How long should you work for one dealer?

Sheri Hudspeth
I read an article on forbes.com (see link below) http://www.forbes.com/sites/cameronkeng/2014/06/22/employees-that-stay-in-companies-longer-than-2-years-get-paid-50-less/ Where they say employees who stay at a job over 2 years get paid 50% less. How long should you stay at your place of employment? Do you get stagnant if you stay in one place too long? Do you need to move to move up? What do you think of peoples resumes who show they move around a lot? Ready.....Go!
Randi DeSantis
I dont know. There are so many cases that I have witnessed (while sitting happily at my dealership for 10 years) where people leave for a LITTLE more money, and then are miserable. Recently, one of our managers left for a bit more money to another dealer, and now I hear he is on the chopping block to lose his job. It just depends. Obviously, if you're not appreciated, you should look elsewhere. But if you have a good thing going for you- why risk your career over a few bucks? I guess for me it would need to be more substantial.
Lauren Moses
Sheri, Great question. I was at my last job ( a bank teller) for just shy of two years when I got offered my current job. I was miserable and looking for a way out but had only managed to get one resume out. The day after I put that one out, I got the call for the offer. I gave up almost 2 years, being the highest rank teller at my branch, tons of responsibility (in a good way), benefits, sick days, vacation days, Everything, to move to my dealership. But, I went up over $2 in pay an hour and got to drop alot of stress. To me it was well worth it. I haven't been here quite a year yet, but honestly don't see me moving again for a while unless it's really truly an ungodly amount of money more. You never know what you are walking into, but you do know what you are walking out of. But like I told our CEO at the bank (he and I were pretty close so I didn't mind saying how I felt) when he said...."the grass isn't always greener..." to which I responded..."but the money sure is." I tend to be wary of job hoppers. I don't like to be one, but if you look at someone's resume and they are moving jobs every year or two but going to higher up jobs wouldn't you consider that a good thing since they are hard workers and move up the chain fast? But you also have to worry that they will outgrow you and want to move up more to the next best job. Can go so many different ways
Patrick McIntyre
Well if you desire to create a following, then status quo would be appropriate. But if managements goal is to short pay for an employees provided service, than I can understand why an employee would walk. The question should be, how does the auto retail industry turn around a 115% employee turnover!!
Kemick Larson
I personally try not to look at length of employment too much, because I myself have done a bit of jumping around to find a dealership that I like a lot and a company that I would like to build my career around. With that being said, I have been running the hiring for our dealership on the sales side of things for a few months and I find myself looking at an endless amount of resumes for either people with current sales experience or people who are looking for a change and want to try Auto Sales out. If I see that someone bounced from 3 separate dealerships within a 4-6 year period of time, that resume ends up getting shuffled further down in the pile.

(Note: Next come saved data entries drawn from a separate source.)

Example parse_sample_update :
  sql_parse " update army set strength = -7 where ID=3 " =
  Some (Ok (SqlUpdate "army" "strength" (SqlInteger (-7)) (mkWhere "ID" OpEq (SqlInteger 3)))).
Proof. vm_compute. reflexivity. Qed.
Example parse_sample_insert :
  sql_parse "INSERT INTO t(id, name,) VALUES (1, 'it''s', )" =
  Some (Ok (SqlInsert "t" ["id"; "name"] [SqlInteger 1; SqlString "it's"])).
Proof. vm_compute. reflexivity. Qed.
Example parse_sample_float :
  sql_parse "DELETE FROM t WHERE x <> -2.5" =
  Some (Ok (SqlDelete "t" (mkWhere "x" OpNe (SqlFloat (f64_div (f64_of_Z (-5)) (f64_of_Z 2)))))).
Proof. vm_compute. reflexivity. Qed.
Example parse_tenth : parse_decimal (lit ".1") = Some (f64_div (f64_of_Z 1) (f64_of_Z 10)).
Proof. vm_compute. reflexivity. Qed.
Lemma lower_upper : forall c, to_lower (to_upper c) = to_lower c. Proof. all_bytes. Qed.
Lemma upper_lower : forall c, to_upper (to_lower c) = to_upper c. Proof. all_bytes. Qed.
Lemma word_char_plain : forall c, word_char c = true -> plain c. Proof. all_bytes. Qed.
Lemma alpha_lower_eq : forall c, ascii_alphabetic (to_lower c) = ascii_alphabetic c. Proof. all_bytes. Qed.
Lemma alpha_word : forall c, ascii_alphabetic c = true -> word_char c = true. Proof. all_bytes. Qed.
Lemma digit_word : forall c, ascii_digit c = true -> word_char c = true. Proof. all_bytes. Qed.

Lemma lower_same l k : to_ascii_uppercase l = to_ascii_uppercase k -> to_ascii_lowercase l = to_ascii_lowercase k.
Proof.
  intros H. apply (f_equal to_ascii_lowercase) in H. unfold to_ascii_lowercase, to_ascii_uppercase in *.
  rewrite <- !list_fmap_compose in H. by rewrite !(list_fmap_ext (to_lower ∘ to_upper) to_lower) in H
    by (intros; apply lower_upper).
Qed.
Lemma upper_same l k : to_ascii_lowercase l = to_ascii_lowercase k -> to_ascii_uppercase l = to_ascii_uppercase k.
Proof.
  intros H. apply (f_equal to_ascii_uppercase) in H. unfold to_ascii_lowercase, to_ascii_uppercase in *.
  rewrite <- !list_fmap_compose in H. by rewrite !(list_fmap_ext (to_upper ∘ to_lower) to_upper) in H
    by (intros; apply upper_lower).
Qed.

Lemma same_word_length l k : same_word l k -> length l = String.length k.
Proof.
  intros H. apply (f_equal length) in H. unfold to_ascii_lowercase in H.
  rewrite !length_fmap in H. rewrite H. unfold lit. clear. induction k; simpl; congruence.
Qed.

(** ** Tokens: each call of the tokenizer takes the phrase of the grammar *)

Lemma span_app p a b : Forall (fun c => p c = true) a -> (forall c, head b = Some c -> p c = false) ->
  span p (a ++ b) = (a, b).
Proof.
  intros Ha Hb. induction Ha as [|c a Hc Ha IH]; simpl.
  - destruct b as [|c b]; [done|]. simpl. by rewrite Hb.
  - by rewrite Hc, IH.
Qed.

Lemma span_spec p l a b : span p l = (a, b) ->
  l = a ++ b /\ Forall (fun c => p c = true) a /\ (forall c, head b = Some c -> p c = false).
Proof.
  revert a b. induction l as [|c l IH]; intros a b; simpl; [intros [= <- <-]; naive_solver|].
  destruct (p c) eqn:Ec; [|intros [= <- <-]; naive_solver].
  destruct (span p l) as [a' b'] eqn:E. intros [= <- <-].
  destruct (IH a' b' eq_refl) as (-> & ? & ?). auto.
Qed.

Lemma word_end_head t : word_end t <-> (forall c, head t = Some c -> word_char c = false).
Proof.
  destruct t as [|c t]; simpl; [naive_solver|].
  destruct (word_char c) eqn:E; simpl; split; try naive_solver. intros H. by specialize (H c eq_refl); rewrite E in H.
Qed.

Lemma Forall_true (p : ascii -> bool) l : Forall p l <-> Forall (fun c => p c = true) l.
Proof. split; intros H; eapply Forall_impl; try exact H; intros c Hc; by apply Is_true_true. Qed.

Lemma word_app_plain l r c k : l = c :: k -> Forall word_char l -> forall w, blank w -> skip_whitespace (w ++ l ++ r) = l ++ r.
Proof.
  intros -> Hl w Hw. inversion_clear Hl. apply skip_plain; [done|]. apply word_char_plain. by apply Is_true_true.
Qed.

Lemma next_identifier_spec t x t' : next_identifier t = Some (x, t') <-> tok_identifier t x t'.
Proof.
  unfold next_identifier, tok_identifier. split.
  - destruct (skip_spec t) as (w & Hw & Et & _). destruct (skip_whitespace t) as [|c l]; [done|].
    destruct (_ && _) eqn:E; [done|]. destruct (span word_char (c :: l)) as [a b] eqn:Es. intros [= <- <-].
    apply span_spec in Es as (Eal & Ha & Hb). exists w. rewrite lit_str, <- Eal, word_end_head.
    split_and!; try done. split; [|by rewrite lit_str; apply Forall_true].
    rewrite lit_str. apply andb_false_iff in E.
    assert (Hc : ascii_alphabetic c || underscore c = true).
    { destruct E as [->%negb_false_iff| ->%negb_false_iff]; [done|]. apply orb_true_r. }
    destruct a as [|c' a].
    + simpl in Eal. subst b. specialize (Hb c eq_refl). unfold word_char, ascii_alphanumeric in Hb.
      rewrite !orb_false_iff in Hb. destruct Hb as [[E1 _] E2]. by rewrite E1, E2 in Hc.
    + injection Eal as <- _. eauto.
  - intros (w & Hw & -> & [(c & l & El & Hc) Hx] & He). rewrite (word_app_plain _ t' c l El Hx w Hw), El.
    cbn [app]. replace (_ && _) with false.
    2:{ destruct (ascii_alphabetic c), (underscore c); done. }
    change (c :: l ++ t') with ((c :: l) ++ t'). rewrite <- El, span_app; [by rewrite str_lit| |].
    + by apply Forall_true.
    + by apply word_end_head.
Qed.

Lemma boundary_drop n t : (n <= length t)%nat -> is_char_boundary t n = is_char_boundary (drop n t) 0.
Proof.
  intros Hn. unfold is_char_boundary. rewrite lookup_drop, Nat.add_0_r. destruct (t !! n) eqn:E; [done|].
  apply lookup_ge_None in E. rewrite length_drop. destruct (Nat.eqb_spec n (length t)), (Nat.eqb_spec 0 (length t - n)); lia.
Qed.

(** Keywords are made of letters. *)
Definition letters (k : string) : Prop := exists c l, lit k = c :: l /\ Forall ascii_alphabetic (c :: l).

Lemma same_word_letters l k : letters k -> same_word l k -> exists c r, l = c :: r /\ plain c.
Proof.
  intros (c & m & E & Hc) H. unfold same_word, to_ascii_lowercase in H. rewrite E in H.
  destruct l as [|d l]; [done|]. simpl in H. injection H as H _. exists d, l. split; [done|].
  apply word_char_plain, alpha_word. rewrite <- alpha_lower_eq, H, alpha_lower_eq. inversion_clear Hc. by apply Is_true_true.
Qed.

Lemma take_drop_app_length {A} (k r : list A) n : length k = n -> take n (k ++ r) = k /\ drop n (k ++ r) = r.
Proof. intros <-. by rewrite take_app_length, drop_app_length. Qed.

Lemma consume_keyword_spec keyword t t' : letters keyword ->
  consume_keyword t keyword = Some (Some t') <-> tok_keyword keyword t t'.
Proof.
  intros Hk. unfold consume_keyword, tok_keyword. split.
  - destruct (skip_spec t) as (w & Hw & Et & _). set (rem := skip_whitespace t) in *.
    destruct (Nat.leb_spec (String.length keyword) (length rem)) as [Hlen|]; [|done].
    destruct (is_char_boundary _ _) eqn:Eb; [|done]. destruct (_ && _) eqn:E; [|done].
    intros [= <-]. apply andb_true_iff in E as [E1 E2]. unfold eq_ignore_ascii_case in E1.
    apply bool_decide_eq_true in E1. exists w, (take (String.length keyword) rem).
    rewrite take_drop. rewrite boundary_drop in Eb by done. split_and!; try done; by apply Is_true_true.
  - intros (w & k & Hw & -> & Hs & Hb & He). destruct (same_word_letters _ _ Hk Hs) as (c & l & Ek & Hc).
    assert (skip_whitespace (w ++ k ++ t') = k ++ t') as -> by (rewrite Ek; by apply skip_plain).
    pose proof (same_word_length _ _ Hs) as Hl. rewrite length_app.
    destruct (Nat.leb_spec (String.length keyword) (length k + length t')); [|lia].
    rewrite boundary_drop by (rewrite length_app; lia).
    destruct (take_drop_app_length k t' _ Hl) as [-> ->].
    apply Is_true_true in Hb, He. rewrite Hb, He. unfold eq_ignore_ascii_case. by rewrite bool_decide_true by done.
Qed.

Lemma tok_char_spec c t t' : plain c -> tok_char c t t' <-> skip_whitespace t = c :: t'.
Proof.
  intros Hc. split.
  - intros (w & Hw & ->). by apply skip_plain.
  - intros E. destruct (skip_spec t) as (w & Hw & Et & _). exists w. by rewrite Et, E.
Qed.

Lemma consume_operator_spec t t' : consume_operator t "=" = Some t' <-> tok_char "=" t t'.
Proof.
  rewrite tok_char_spec by done. unfold consume_operator. destruct (starts_with _ _) eqn:E.
  - apply starts_with_spec in E as (r & ->). simpl. rewrite drop_0. naive_solver.
  - split; [done|]. intros Et. assert (H : starts_with (skip_whitespace t) (lit "=") = true); [|by rewrite H in E].
    apply starts_with_spec. exists t'. by rewrite Et.
Qed.

Lemma op_spelling_plain o s r : op_spelling o s r -> exists c l, lit s = c :: l /\ plain c.
Proof. intros []; eexists _, _; (split; [reflexivity|done]). Qed.

Lemma next_op_spelling o s r : op_spelling o s r -> forall t, skip_whitespace t = lit s ++ r -> next_comparison_op t = Some (o, r).
Proof.
  unfold next_comparison_op. intros [] t ->; simpl; rewrite ?drop_0; try done;
    match goal with H : head ?r <> _ |- _ => destruct r as [|d l]; [done|] end; simpl;
    repeat (case_bool_decide; simplify_eq/=); done.
Qed.

Lemma next_comparison_op_spec t o t' : next_comparison_op t = Some (o, t') <-> tok_op t o t'.
Proof.
  split.
  - destruct (skip_spec t) as (w & Hw & Et & _). unfold next_comparison_op. set (rem := skip_whitespace t) in *.
    intros E. cut (exists s, rem = lit s ++ t' /\ op_spelling o s t').
    { intros (s & Es & Hs). exists w, s. by rewrite Et, Es. }
    repeat match goal with
    | E : (if starts_with rem ?s then _ else _) = _ |- _ => destruct (starts_with rem s) eqn:?
    | E : (if starts_with rem ?s || _ then _ else _) = _ |- _ => destruct (starts_with rem s) eqn:?; cbn [orb] in E
    end; try done; injection E as <- <-;
    match goal with H : starts_with rem (lit ?s) = true |- _ =>
      exists s; apply starts_with_spec in H as (r & Hr); rewrite Hr in * end; simpl; rewrite ?drop_0;
    (split; [done|]); constructor; intros Hh; destruct r as [|c r]; simplify_eq/=.
  - intros (w & s & Hw & -> & Hs). destruct (op_spelling_plain _ _ _ Hs) as (c & l & E & Hc).
    apply (next_op_spelling _ _ _ Hs). rewrite E. by apply skip_plain.
Qed.

(** ** Values *)

Lemma double_cons q c l : double q (c :: l) = (if bool_decide (c = q) then [c; c] else [c]) ++ double q l.
Proof. done. Qed.

Lemma undouble_double q l : undouble q (double q l) = l.
Proof.
  induction l as [|c l IH]; [done|]. rewrite double_cons. case_bool_decide as Hc; cbn [app].
  - subst. simpl. rewrite bool_decide_true by done. simpl. by rewrite IH.
  - destruct (double q l) as [|d k] eqn:E.
    + simpl in IH. by rewrite <- IH.
    + cbn [undouble]. rewrite bool_decide_false by done. cbn [andb]. f_equal. exact IH.
Qed.

Lemma scan_quoted_complete q l r : head r <> Some q -> scan_quoted q (double q l ++ q :: r) = Some (double q l, r).
Proof.
  intros Hr. induction l as [|c l IH].
  - simpl. rewrite bool_decide_true by done. destruct r as [|d r]; [done|].
    by rewrite bool_decide_false by naive_solver.
  - rewrite double_cons. case_bool_decide as Hc; cbn [app].
    + subst. cbn [scan_quoted]. rewrite !bool_decide_true by done. by rewrite IH.
    + cbn [scan_quoted]. rewrite bool_decide_false by done. by rewrite IH.
Qed.

Lemma scan_quoted_sound q l : forall value rest, scan_quoted q l = Some (value, rest) ->
  exists s, value = double q s /\ l = value ++ q :: rest /\ head rest <> Some q.
Proof.
  induction l as [|c l IH IH2] using two_step_ind; intros value rest; cbn [scan_quoted]; [done|].
  case_bool_decide as Hc.
  - destruct l as [|d l]; [intros [= <- <-]; subst; by exists []|]. case_bool_decide as Hd.
    + destruct (scan_quoted q l) as [[v r]|] eqn:E; [|done]. intros [= <- <-].
      destruct (IH2 d l eq_refl v r E) as (s & -> & -> & Hr). exists (c :: s).
      rewrite double_cons, bool_decide_true by done. by subst.
    + intros [= <- <-]. exists []. subst. split_and!; [done..|]. simpl. naive_solver.
  - destruct (scan_quoted q l) as [[v r]|]; [|done]. intros [= <- <-].
    destruct (IH v r eq_refl) as (s & -> & -> & Hr). exists (c :: s).
    by rewrite double_cons, bool_decide_false by done.
Qed.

It may be because I honestly dislike the hiring process and do not like to do it often, but with that being said, I don't know one manager I have worked with that loves going through the on-boarding process. If I am looking at someone with slightly less experience, but I know they work for companies for an extended period of time, I will more than likely hire that person over the person with more experience but can't seem to stay in one place over 2 years.
Michael Crain
From a sales stand point job jumping is not a good idea. I worked for a Chevy dealer for 11 years, 53% of my business repeat customers. If I had jumped from dealer to dealer that never would have happened. I have a friend that has worked for a Honda dealership for 28 to 30 years. He does not take a phone call or a fresh up, he only takes referrals and sells 65 to 70 vehicles a month. He pays a girl to come in once a week and fill out and address his birthday cards, anniversary cards etc. Some of his sales are to the great grands of the first people he sold. Had he jumped from dealer to dealer he would not have been as successful as he is. I hope that answers your question from a sales stand point.